EXTRACTED ENTRIES START
(** The same album with the configuration given by its path, outside the
    album directory. *)
Example given_config_count_mismatch :
  fst (populate_album_metadata Scenario.album (Some Cases.given_config) None
                               Cases.given_config_world)
  = Raise (ValueError "Found 4 music files, but given 3 titles.").
Proof. vm_compute. reflexivity. Qed.

(** C4, as stated, fails: the album directory holds a .wav file, no output
    directory is given, the transcoder is run on the .wav (the operator
    answers y) and the .wav is kept, and the number of titles equals the
    number of audio files the directory had at the start; yet the matcher
    does not raise the count-mismatch error, because the .mp3 was there
    before.  It raises the no-match error, and so it does when the operator
    answers N and the transcoder is not run. *)
Lemma rerun_is_no_count_mismatch :
  In (joinpath Scenario.album "1-Alpha.wav")
     (filter is_wav (listing Scenario.album (fs Scenario.rerun_world)))
  /\ option_map (@length string) (cfg_songs Scenario.rerun_config)
     = Some (length (filter is_music
                       (listing Scenario.album (fs Scenario.rerun_world))))
  /\ fst (populate_album_metadata Scenario.album None None Scenario.rerun_world)
     = Raise (RuntimeError "Found no music files matching 2-Beta")
  /\ transcoder_calls
       (trace (snd (populate_album_metadata Scenario.album None None
                      Scenario.rerun_world)))
     = [Subprocess (ffmpeg_command (joinpath Scenario.album "1-Alpha.wav")
                                   (joinpath Scenario.album "1-Alpha.mp3"))]
  /\ is_file (joinpath Scenario.album "1-Alpha.wav")
             (fs (snd (populate_album_metadata Scenario.album None None
                         Scenario.rerun_world))) = true
  /\ (forall msg,
        fst (populate_album_metadata Scenario.album None None Scenario.rerun_world)
        <> Raise (ValueError msg))
  /\ fst (populate_album_metadata Scenario.album None None
            (set_stdin ["N"] Scenario.rerun_world))
     = Raise (RuntimeError "Found no music files matching 2-Beta").
Proof.
  split; [vm_compute; left; reflexivity|].
  split; [vm_compute; reflexivity|].
  split; [vm_compute; reflexivity|].
  split; [vm_compute; reflexivity|].
  split; [vm_compute; reflexivity|].
  split; [intros msg; vm_compute; discriminate|].
  vm_compute. reflexivity.
Qed.

End PipelineWitness.

(* ===================================================================== *)
(** ** The multi-disc sequencer *)
(* ===================================================================== *)

Section Sequencer.

Import Raw.

(** C1.  A live run over a disc of ten tracks and a disc of one track.
    Relocating the first disc moves ten files but returns 0, the number of
    files left in the scratch directory after the moves; the running offset
    therefore stays 0, and the first file of the second disc is stored
    under number 01, not 11. *)
Theorem live_run_restarts_numbering :
  let first := move_wav_files_to_album Scenario.temp_dir Scenario.album 0
                 "cd01track" false Scenario.ripped_world in
  let run := rip_album_from_cd Scenario.album 2 false
               (Scenario.ripping_world [Scenario.disc_of 10; Scenario.disc_of 1]) in
  fst first = Ok 0%Z
  /\ length (executed_moves (trace (snd first))) = 10
  /\ fst run = Ok tt
  /\ executed_moves (trace (snd run))
     = (map (fun k => Scenario.move_of k (Spec.relocated_name 1 k)) (seq 1 10)
        ++ [Scenario.move_of 1 "cd02track01.wav"])%list
  /\ ~ In (Scenario.move_of 1 "cd02track11.wav") (executed_moves (trace (snd run))).
Proof.
  cbv zeta. split; [vm_compute; reflexivity|].
  split; [vm_compute; reflexivity|].
  split; [vm_compute; reflexivity|].
  split; [vm_compute; reflexivity|].
  vm_compute. intros H.
  repeat (destruct H as [H|H]; [discriminate H|]). exact H.
Qed.

End Sequencer.

(* ===================================================================== *)
(** ** Dry runs carry out no move *)
(* ===================================================================== *)

Section Preservation.

Variable I : World -> World -> Prop.
Hypothesis I_refl : forall w, I w w.
Hypothesis I_trans : forall w1 w2 w3, I w1 w2 -> I w2 w3 -> I w1 w3.

Lemma preserves_ret {A : Type} (a : A) : preserves I (ret a).
Proof. intros w. apply I_refl. Qed.

Lemma preserves_raise {A : Type} (e : Exception) : preserves I (@raise A e).
Proof. intros w. apply I_refl. Qed.

Lemma preserves_reading {A : Type} (r : FS -> Exc A) : preserves I (reading r).
Proof. intros w. apply I_refl. Qed.

Lemma preserves_bind {A B : Type} (m : M A) (k : A -> M B) :
  preserves I m -> (forall a, preserves I (k a)) -> preserves I (bind m k).
Proof.
  intros Hm Hk w. unfold bind. specialize (Hm w).
  destruct (m w) as [[a|e] w1]; simpl in *; [|assumption].
  apply (I_trans _ w1); [assumption|apply Hk].
Qed.

Lemma preserves_for_each {A : Type} (l : list A) (body : A -> M unit) :
  (forall x, preserves I (body x)) -> preserves I (for_each l body).
Proof.
  intros Hbody. induction l as [|x l IH]; simpl.
  - apply preserves_ret.
  - apply preserves_bind; [apply Hbody|intros _; exact IH].
Qed.

End Preservation.

Section DryRun.

Import Raw.

Lemma executed_moves_app (tr es : list Event) :
  executed_moves (tr ++ es)%list = (executed_moves tr ++ executed_moves es)%list.
Proof.
  induction tr as [|e tr IH]; simpl; [reflexivity|].
  destruct e; simpl; now rewrite IH.
Qed.

Lemma no_move_refl (w : World) : no_move_between w w.
Proof. reflexivity. Qed.

Lemma no_move_trans (w1 w2 w3 : World) :
  no_move_between w1 w2 -> no_move_between w2 w3 -> no_move_between w1 w3.
Proof. unfold no_move_between. congruence. Qed.

Lemma no_move_record (e : Event) (w : World) :
  executed_moves [e] = [] -> no_move_between w (record e w).
Proof.
  intros He. unfold no_move_between. world_simpl.
  now rewrite executed_moves_app, He, app_nil_r.
Qed.

Lemma emit_no_move (e : Event) :
  executed_moves [e] = [] -> preserves no_move_between (emit e).
Proof. intros He w. now apply no_move_record. Qed.

Lemma input_no_move (prompt : string) : preserves no_move_between (input prompt).
Proof.
  intros w. unfold input. destruct (stdin w); simpl; now apply no_move_record.
Qed.

Lemma mkdir_no_move (p : Path) : preserves no_move_between (mkdir_exist_ok p).
Proof.
  intros w. unfold mkdir_exist_ok.
  destruct (is_dir p (fs w)); [reflexivity|].
  destruct (exists_ p (fs w)); [reflexivity|].
  destruct (is_dir (parent p) (fs w)); reflexivity.
Qed.

Lemma rip_no_move (folder : Path) : preserves no_move_between (rip_cd_to_folder folder).
Proof.
  intros w. unfold rip_cd_to_folder.
  destruct (is_dir folder (fs w)); [|reflexivity]. cbn [negb].
  refine (preserves_bind _ no_move_trans _ _ _ _ w).
  - now apply emit_no_move.
  - intros _ w1. unfold run_cdparanoia.
    destruct (drive w1) as [|d rest]; [now apply no_move_record|].
    destruct (disc_ok d); simpl; now apply (no_move_record _ w1).
Qed.

(** A dry relocation carries out no move. *)
Lemma dry_relocation_no_move (wav album : Path) (initial_index : Z) (prefix : string) :
  preserves no_move_between
    (move_wav_files_to_album wav album initial_index prefix true).
Proof.
  unfold move_wav_files_to_album.
  apply (preserves_bind _ no_move_trans);
    [apply (preserves_reading _ no_move_refl)|].
  intros files.
  apply (preserves_bind _ no_move_trans).
  - apply (preserves_for_each _ no_move_refl no_move_trans).
    intros x.
    apply (preserves_bind _ no_move_trans).
    + intros w. reflexivity.
    + intros parsed. now apply emit_no_move.
  - intros _.
    apply (preserves_bind _ no_move_trans);
      [apply (preserves_reading _ no_move_refl)|].
    intros remaining. apply (preserves_ret _ no_move_refl).
Qed.

Lemma dry_disc_loop_no_move (ns : list nat) (temp_dir folder : Path) :
  forall track_num,
    preserves no_move_between (disc_loop ns temp_dir folder track_num true).
Proof.
  induction ns as [|n ns IH]; intros track_num; cbn [disc_loop].
  - apply (preserves_ret _ no_move_refl).
  - apply (preserves_bind _ no_move_trans); [apply input_no_move|].
    intros _.
    apply (preserves_bind _ no_move_trans); [apply rip_no_move|].
    intros _.
    apply (preserves_bind _ no_move_trans); [apply dry_relocation_no_move|].
    intros moved. apply IH.
Qed.

(** A dry run of the sequencer carries out no move, whatever the discs,
    the directories and the operator. *)
Lemma dry_run_no_move (folder : Path) (cd_count : Z) :
  preserves no_move_between (rip_album_from_cd folder cd_count true).
Proof.
  unfold rip_album_from_cd.
  apply (preserves_bind _ no_move_trans); [apply mkdir_no_move|].
  intros _ w. unfold with_temporary_directory.
  destruct (exists_ (mkdtemp (env w)) (fs w)); [reflexivity|].
  destruct (is_dir (parent (mkdtemp (env w))) (fs w)); [|reflexivity].
  cbn [negb].
  pose proof (dry_disc_loop_no_move (disc_range cd_count) (mkdtemp (env w)) folder 0
                (set_fs (fs w ++ [(mkdtemp (env w), Dir)])%list w)) as H.
  destruct (disc_loop _ _ _ _ _ _) as [r w'].
  exact H.
Qed.

End DryRun.

Section SequencerClaims.

Import Raw.

(** C2.  Two discs of one track each, so that the scratch directory holds
    the same single file at both relocations, in a dry run and in a live
    run.  The dry run carries out no move.  But it reports, for the second
    disc, the target number 02, where the live run moves the file to number
    01: in the dry run the file stays in the scratch directory and is
    counted into the offset, in the live run it has been moved away before
    the count is taken. *)
Theorem dry_run_reports_other_targets :
  let discs := [Scenario.disc_of 1; Scenario.disc_of 1] in
  let dry := rip_album_from_cd Scenario.album 2 true (Scenario.ripping_world discs) in
  let live := rip_album_from_cd Scenario.album 2 false (Scenario.ripping_world discs) in
  fst dry = Ok tt
  /\ fst live = Ok tt
  /\ executed_moves (trace (snd dry)) = []
  /\ logged_moves (trace (snd dry))
     = [Scenario.move_of 1 "cd01track01.wav"; Scenario.move_of 1 "cd02track02.wav"]
  /\ executed_moves (trace (snd live))
     = [Scenario.move_of 1 "cd01track01.wav"; Scenario.move_of 1 "cd02track01.wav"]
  /\ map fst (logged_moves (trace (snd dry)))
     = map fst (executed_moves (trace (snd live)))
  /\ logged_moves (trace (snd dry)) <> executed_moves (trace (snd live)).
Proof.
  cbv zeta. repeat split; try (vm_compute; reflexivity).
  vm_compute. discriminate.
Qed.

Lemma scheme_checked :
  forallb (fun n => forallb (Spec.follows_scheme n) (seq 1 99)) (Spec.discs_but 9)
  = true.
Proof. vm_compute. reflexivity. Qed.
(** * watermarkGo: a shallow embedding of [controller.go]

    The program is one HTTP handler that overlays a bitmap watermark on one
    picture and a text watermark on another, encodes both as base64 JPEG and
    renders them through an HTML template.

    The repository's own functions ([CreateImage], [ApplyToImage],
    [CreateWatermarkedImage], [encodeImageToBase64],
    [handleWatermarkedImages]) are transcribed statement by statement.  What
    they call in Go's standard library is modelled after its documented
    behaviour where a property depends on it ([image.Rectangle],
    [image.NewRGBA], [draw.Draw]/[draw.DrawMask], [base64.StdEncoding],
    [http.ResponseWriter], [http.Error], the signature checks of
    [png.Decode] and [image.Decode]).  What stays opaque (the file system,
    the PNG/JPEG codecs behind their signature checks, [resize.Resize], the
    [gg] text rasteriser, [text/template]) is a field of the record [Env].

    Numbers: Go's [int] is modelled by [Z]; where the code depends on the
    64-bit range (the size check of [image.NewRGBA], the limit of [make],
    the conversions from [float64]) the range is written out; [uint32]
    arithmetic inside the compositor has its wrap-around written out;
    [float64] is IEEE 754 binary64 as specified by [SpecFloat] with
    [prec = 53] and [emax = 1024]. *)

From Stdlib Require Import ZArith List Bool Ascii String Lia ZifyBool Reals Lra.
From Stdlib Require Import SpecFloat.
From stdpp Require Import base list strings gmap.

Local Open Scope Z_scope.

(** [lia] is to reason about division and remainder as well. *)
Ltac Zify.zify_post_hook ::= Z.to_euclidean_division_equations.

(* ===================================================================== *)
(** * float64                                                             *)
(* ===================================================================== *)

Module F64.

Definition prec : Z := 53.
Definition emax : Z := 1024.

Definition float64 : Type := spec_float.

Definition mul : float64 -> float64 -> float64 := SFmul prec emax.
Definition div : float64 -> float64 -> float64 := SFdiv prec emax.
Definition opp : float64 -> float64 := SFopp.
Definition eqb : float64 -> float64 -> bool := SFeqb.

(** [float64(n)] for an integer [n]: rounded to nearest, ties to even. *)
Definition of_Z (n : Z) : float64 := binary_normalize prec emax n 0 false.

(** The integer part of a finite value (truncation toward zero), which is
    what Go's float-to-integer conversion yields when the value fits. *)
Definition trunc (f : float64) : option Z :=
  match f with
  | S754_zero _ => Some 0
  | S754_finite s m e => Some (cond_Zopp s (Z.shiftl (Z.pos m) e))
  | S754_infinity _ | S754_nan => None
  end.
EXTRACTED ENTRIES END
- **REQUIREMENT**
Among the lines above, find those holding the word "holds" and state how many there are, number only.

- **ANSWER SPACE**
2